# [Task brief]
Return every line in the entries below where the word "when" shows up.

++++++

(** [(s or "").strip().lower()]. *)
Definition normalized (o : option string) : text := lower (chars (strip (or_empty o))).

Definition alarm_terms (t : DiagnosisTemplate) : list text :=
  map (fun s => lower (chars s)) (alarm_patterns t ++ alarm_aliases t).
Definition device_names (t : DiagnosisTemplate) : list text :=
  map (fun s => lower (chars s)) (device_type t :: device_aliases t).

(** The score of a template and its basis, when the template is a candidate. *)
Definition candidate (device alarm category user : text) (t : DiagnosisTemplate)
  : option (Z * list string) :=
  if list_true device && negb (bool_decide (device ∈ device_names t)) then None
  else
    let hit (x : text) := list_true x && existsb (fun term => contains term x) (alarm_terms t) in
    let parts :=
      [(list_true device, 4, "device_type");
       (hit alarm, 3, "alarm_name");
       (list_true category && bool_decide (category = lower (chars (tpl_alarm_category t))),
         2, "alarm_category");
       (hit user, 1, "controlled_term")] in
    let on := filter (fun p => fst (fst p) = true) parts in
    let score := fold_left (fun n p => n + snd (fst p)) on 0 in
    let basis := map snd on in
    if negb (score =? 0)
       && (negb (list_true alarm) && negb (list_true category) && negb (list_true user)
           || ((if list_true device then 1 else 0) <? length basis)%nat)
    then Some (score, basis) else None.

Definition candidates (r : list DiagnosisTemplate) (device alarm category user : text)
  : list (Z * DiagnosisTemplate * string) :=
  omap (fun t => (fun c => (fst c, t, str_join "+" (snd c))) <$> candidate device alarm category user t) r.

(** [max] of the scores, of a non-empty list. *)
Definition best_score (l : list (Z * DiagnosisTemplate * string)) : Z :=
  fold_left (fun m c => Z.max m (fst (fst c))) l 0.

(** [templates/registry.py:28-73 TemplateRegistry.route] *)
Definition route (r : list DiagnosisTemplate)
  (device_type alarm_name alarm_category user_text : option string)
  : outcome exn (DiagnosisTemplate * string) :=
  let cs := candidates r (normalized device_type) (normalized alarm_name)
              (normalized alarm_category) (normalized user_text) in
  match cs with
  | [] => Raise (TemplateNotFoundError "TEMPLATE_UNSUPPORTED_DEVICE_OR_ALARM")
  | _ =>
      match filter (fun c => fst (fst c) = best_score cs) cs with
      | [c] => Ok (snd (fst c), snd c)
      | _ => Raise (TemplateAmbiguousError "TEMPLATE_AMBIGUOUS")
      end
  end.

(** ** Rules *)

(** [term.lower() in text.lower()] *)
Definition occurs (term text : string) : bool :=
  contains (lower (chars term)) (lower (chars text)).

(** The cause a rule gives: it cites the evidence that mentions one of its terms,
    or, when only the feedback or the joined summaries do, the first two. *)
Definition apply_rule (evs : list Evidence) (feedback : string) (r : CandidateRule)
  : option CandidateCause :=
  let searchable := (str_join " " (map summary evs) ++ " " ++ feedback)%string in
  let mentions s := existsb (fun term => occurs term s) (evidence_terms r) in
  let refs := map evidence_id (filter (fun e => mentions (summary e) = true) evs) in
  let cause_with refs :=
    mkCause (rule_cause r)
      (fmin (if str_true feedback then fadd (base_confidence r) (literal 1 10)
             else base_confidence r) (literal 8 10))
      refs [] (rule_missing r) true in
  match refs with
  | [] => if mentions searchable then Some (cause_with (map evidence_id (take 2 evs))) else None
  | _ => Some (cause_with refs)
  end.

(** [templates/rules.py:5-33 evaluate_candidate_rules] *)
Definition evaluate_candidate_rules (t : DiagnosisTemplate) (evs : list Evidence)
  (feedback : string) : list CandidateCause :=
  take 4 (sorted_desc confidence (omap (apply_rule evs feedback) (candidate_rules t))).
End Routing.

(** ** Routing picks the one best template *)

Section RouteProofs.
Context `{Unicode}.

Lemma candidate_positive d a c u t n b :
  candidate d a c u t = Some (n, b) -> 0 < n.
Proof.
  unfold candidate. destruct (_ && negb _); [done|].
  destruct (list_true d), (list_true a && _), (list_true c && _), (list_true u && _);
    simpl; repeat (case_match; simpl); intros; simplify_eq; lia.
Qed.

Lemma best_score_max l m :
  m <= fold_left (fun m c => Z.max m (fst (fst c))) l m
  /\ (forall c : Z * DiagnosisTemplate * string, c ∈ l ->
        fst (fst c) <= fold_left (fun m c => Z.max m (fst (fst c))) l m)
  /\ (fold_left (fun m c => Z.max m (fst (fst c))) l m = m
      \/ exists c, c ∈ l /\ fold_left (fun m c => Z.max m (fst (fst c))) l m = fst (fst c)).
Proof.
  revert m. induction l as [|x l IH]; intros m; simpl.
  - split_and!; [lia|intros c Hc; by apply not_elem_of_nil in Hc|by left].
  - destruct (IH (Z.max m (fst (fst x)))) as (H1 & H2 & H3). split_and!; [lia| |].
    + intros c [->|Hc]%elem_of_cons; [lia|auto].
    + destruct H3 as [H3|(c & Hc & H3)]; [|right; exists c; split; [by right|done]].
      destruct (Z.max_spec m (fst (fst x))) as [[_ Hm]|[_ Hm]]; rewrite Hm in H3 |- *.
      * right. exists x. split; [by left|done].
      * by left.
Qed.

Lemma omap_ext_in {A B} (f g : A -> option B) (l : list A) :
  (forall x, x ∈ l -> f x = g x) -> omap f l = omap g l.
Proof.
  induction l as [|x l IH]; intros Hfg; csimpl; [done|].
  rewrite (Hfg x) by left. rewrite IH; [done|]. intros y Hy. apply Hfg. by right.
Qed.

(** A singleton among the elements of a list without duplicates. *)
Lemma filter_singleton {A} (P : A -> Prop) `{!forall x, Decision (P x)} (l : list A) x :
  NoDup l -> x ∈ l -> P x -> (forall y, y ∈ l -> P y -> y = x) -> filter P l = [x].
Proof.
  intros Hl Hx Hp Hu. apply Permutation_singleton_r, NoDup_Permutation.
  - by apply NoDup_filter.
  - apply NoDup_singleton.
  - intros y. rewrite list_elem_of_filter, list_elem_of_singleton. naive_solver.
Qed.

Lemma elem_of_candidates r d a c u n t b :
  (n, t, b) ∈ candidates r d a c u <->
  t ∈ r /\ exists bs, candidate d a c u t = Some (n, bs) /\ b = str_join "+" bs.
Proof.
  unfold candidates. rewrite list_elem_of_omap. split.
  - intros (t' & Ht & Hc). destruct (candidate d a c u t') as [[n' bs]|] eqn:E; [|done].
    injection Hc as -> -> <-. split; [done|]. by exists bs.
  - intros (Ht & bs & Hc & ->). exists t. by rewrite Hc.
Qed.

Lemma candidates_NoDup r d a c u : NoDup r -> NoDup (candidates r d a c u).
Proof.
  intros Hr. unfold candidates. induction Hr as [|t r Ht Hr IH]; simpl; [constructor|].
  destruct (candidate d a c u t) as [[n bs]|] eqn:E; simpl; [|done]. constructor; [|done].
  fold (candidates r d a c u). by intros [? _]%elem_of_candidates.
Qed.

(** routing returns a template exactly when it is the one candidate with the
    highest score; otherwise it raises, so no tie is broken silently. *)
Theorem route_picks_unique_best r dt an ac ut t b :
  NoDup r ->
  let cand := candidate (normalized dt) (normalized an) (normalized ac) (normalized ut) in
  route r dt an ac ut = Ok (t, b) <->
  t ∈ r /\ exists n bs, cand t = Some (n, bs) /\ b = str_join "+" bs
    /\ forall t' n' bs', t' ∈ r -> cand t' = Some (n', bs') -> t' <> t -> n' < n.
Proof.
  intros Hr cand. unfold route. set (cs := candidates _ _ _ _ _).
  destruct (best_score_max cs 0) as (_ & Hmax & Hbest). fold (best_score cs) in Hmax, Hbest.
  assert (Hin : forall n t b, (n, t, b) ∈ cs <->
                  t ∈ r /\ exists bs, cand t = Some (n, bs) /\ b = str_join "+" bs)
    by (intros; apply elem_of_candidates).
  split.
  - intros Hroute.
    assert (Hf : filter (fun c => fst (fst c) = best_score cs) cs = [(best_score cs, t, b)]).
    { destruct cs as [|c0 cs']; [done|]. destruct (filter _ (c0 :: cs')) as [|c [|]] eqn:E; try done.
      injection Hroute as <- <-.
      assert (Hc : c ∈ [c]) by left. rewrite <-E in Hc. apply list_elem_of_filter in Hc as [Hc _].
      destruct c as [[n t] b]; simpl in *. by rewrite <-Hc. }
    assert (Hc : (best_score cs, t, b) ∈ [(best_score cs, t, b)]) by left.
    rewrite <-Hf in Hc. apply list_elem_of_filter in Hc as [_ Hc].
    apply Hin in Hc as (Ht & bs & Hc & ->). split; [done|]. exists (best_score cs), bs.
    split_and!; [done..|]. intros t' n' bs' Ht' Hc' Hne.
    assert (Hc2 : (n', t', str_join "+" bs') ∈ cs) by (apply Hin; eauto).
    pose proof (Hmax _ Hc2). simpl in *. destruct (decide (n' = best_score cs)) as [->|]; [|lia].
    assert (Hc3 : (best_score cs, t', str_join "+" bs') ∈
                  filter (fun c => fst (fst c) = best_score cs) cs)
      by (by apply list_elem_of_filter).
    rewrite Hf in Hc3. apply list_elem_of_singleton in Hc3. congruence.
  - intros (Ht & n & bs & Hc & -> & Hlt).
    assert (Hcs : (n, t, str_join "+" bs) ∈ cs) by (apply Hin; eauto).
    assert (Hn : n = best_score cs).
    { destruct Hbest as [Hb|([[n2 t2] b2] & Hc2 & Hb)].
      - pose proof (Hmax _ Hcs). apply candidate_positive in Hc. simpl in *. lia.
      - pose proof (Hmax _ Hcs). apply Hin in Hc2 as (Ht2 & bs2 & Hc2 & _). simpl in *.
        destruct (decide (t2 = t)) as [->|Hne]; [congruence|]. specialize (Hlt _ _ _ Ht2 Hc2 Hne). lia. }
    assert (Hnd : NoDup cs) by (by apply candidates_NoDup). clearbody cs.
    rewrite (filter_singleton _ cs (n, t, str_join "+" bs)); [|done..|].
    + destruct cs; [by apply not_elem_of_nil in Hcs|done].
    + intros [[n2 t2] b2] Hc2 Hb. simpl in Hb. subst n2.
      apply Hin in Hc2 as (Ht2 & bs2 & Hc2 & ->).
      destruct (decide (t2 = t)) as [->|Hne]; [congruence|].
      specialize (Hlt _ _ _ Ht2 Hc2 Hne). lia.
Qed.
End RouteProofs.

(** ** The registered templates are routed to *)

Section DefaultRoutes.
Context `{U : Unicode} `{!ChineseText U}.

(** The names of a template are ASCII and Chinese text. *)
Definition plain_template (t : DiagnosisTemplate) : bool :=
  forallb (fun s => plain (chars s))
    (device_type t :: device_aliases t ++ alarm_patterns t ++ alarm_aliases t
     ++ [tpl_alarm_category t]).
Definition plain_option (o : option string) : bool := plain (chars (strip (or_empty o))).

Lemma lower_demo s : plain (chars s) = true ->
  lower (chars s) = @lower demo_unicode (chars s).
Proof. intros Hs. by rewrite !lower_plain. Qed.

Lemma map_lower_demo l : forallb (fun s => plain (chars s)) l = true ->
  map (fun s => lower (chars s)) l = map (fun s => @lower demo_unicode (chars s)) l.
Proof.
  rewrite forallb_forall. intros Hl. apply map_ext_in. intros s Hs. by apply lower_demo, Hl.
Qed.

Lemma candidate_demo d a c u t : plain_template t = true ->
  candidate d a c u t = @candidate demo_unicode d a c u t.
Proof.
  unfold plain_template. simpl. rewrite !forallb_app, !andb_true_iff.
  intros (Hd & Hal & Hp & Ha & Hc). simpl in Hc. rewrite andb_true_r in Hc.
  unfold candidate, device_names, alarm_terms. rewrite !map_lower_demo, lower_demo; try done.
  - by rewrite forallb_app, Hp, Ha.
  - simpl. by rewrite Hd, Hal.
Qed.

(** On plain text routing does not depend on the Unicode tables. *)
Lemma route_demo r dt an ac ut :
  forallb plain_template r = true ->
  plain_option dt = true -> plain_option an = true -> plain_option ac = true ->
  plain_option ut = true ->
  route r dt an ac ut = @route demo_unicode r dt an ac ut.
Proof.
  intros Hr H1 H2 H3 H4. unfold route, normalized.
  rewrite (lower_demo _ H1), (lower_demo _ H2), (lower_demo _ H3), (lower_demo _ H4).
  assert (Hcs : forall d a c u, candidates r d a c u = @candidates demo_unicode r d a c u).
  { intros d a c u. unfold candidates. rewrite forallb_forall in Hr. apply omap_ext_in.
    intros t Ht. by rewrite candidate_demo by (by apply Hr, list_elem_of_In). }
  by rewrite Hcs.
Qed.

++++++

# [Answer space]
(** The score of a template and its basis, when the template is a candidate. *)
    or, when only the feedback or the joined summaries do, the first two. *)
(** routing returns a template exactly when it is the one candidate with the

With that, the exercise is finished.